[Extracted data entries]
◆ ◆ ◆ ◆
Lemma GetFilesFromSchedule_fetches_in_order_witness :
  let run := GetFilesFromSchedule (Demo.env_sounds ["7"]) (mkSchedule [] [5; 7; 5] 1 "")
               "sounds" Demo.start in
  run.1 = Returned (OtherError "bad status: 404 Not Found")
  /\ created_paths (world run.2) = ["sounds/5"; "sounds/7"]
  /\ files (world run.2) !! "sounds/5" = Some "sound 5".
Proof.
  cbn zeta.
  destruct (proj1 GetFilesFromSchedule_fetches_in_order (Demo.env_sounds ["7"])
              (mkSchedule [] [5; 7; 5] 1 "") "sounds" Demo.start) as [_ Hmade].
  destruct (Hmade eq_refl) as (_ & _ & _ & Hstop).
  edestruct (Hstop [5] 7 [5]) as [Hrun Hkeep];
    [ reflexivity
    | eapply fetched_cons; [vm_compute; reflexivity | apply fetched_nil]
    | vm_compute; reflexivity
    | discriminate
    | ].
  rewrite Hrun. cbn [fst snd].
  split; [reflexivity|]. split; [vm_compute; reflexivity|].
  rewrite Hkeep by (vm_compute; discriminate). vm_compute. reflexivity.
Defined.

(** C8, as stated, fails where it says that already-fetched files are
    left in place.  With the IDs [5, 7, 5] and a third fetch whose
    download fails, the file of ID 5 that the first fetch had stored is
    empty in the end: the failing [GetFile] had created it anew before
    asking for the download. *)
Lemma GetFilesFromSchedule_duplicate_failure_empties_file :
  let fetch ids := GetFilesFromSchedule Demo.env_sounds_once (mkSchedule [] ids 1 "")
                     "sounds" Demo.start in
  (fetch [5; 7]).1 = Returned nil_error
  /\ files (world (fetch [5; 7]).2) !! "sounds/5" = Some "sound 5"
  /\ (fetch [5; 7; 5]).1 = Returned (OtherError "bad status: 404 Not Found")
  /\ files (world (fetch [5; 7; 5]).2) !! "sounds/5" = Some ""
  /\ files (world (fetch [5; 7; 5]).2) !! "sounds/7" = Some "sound 7".
Proof. cbn zeta. repeat split; vm_compute; reflexivity. Qed.

(** ** The session *)

Lemma GetSchedule_this (E : Env) (st : St) : this (GetSchedule E st).2 = this st.
Proof.
  unfold GetSchedule, http_NewRequest. run.
  repeat case_match; reflexivity.
Qed.

Lemma ReportEvent_this (E : Env) (jsonDetails : bytes) (times : list time.Time) (st : St) :
  this (ReportEvent E jsonDetails times st).2 = this st.
Proof.
  unfold ReportEvent, http_NewRequest. run.
  repeat case_match; reflexivity.
Qed.

Lemma GetFilesFromSchedule_this (E : Env) (schedule : Schedule) (folder : string) (st : St) :
  this (GetFilesFromSchedule E schedule folder st).2 = this st.
Proof.
  unfold GetFilesFromSchedule. run.
  destruct (os_fault E (world st) (EvMkdirAll folder)); [reflexivity|].
  rewrite GetFiles_loop_this. reflexivity.
Qed.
◆ ◆ ◆ ◆
# Task
Could you restate word for word the lines above from the one containing "(fetch [5; 7]).1 = Returned nil_error" through the one containing "(** ** The session *)", both included, and nothing else?

# Worked solution
  (fetch [5; 7]).1 = Returned nil_error
  /\ files (world (fetch [5; 7]).2) !! "sounds/5" = Some "sound 5"
  /\ (fetch [5; 7; 5]).1 = Returned (OtherError "bad status: 404 Not Found")
  /\ files (world (fetch [5; 7; 5]).2) !! "sounds/5" = Some ""
  /\ files (world (fetch [5; 7; 5]).2) !! "sounds/7" = Some "sound 7".
Proof. cbn zeta. repeat split; vm_compute; reflexivity. Qed.

(** ** The session *)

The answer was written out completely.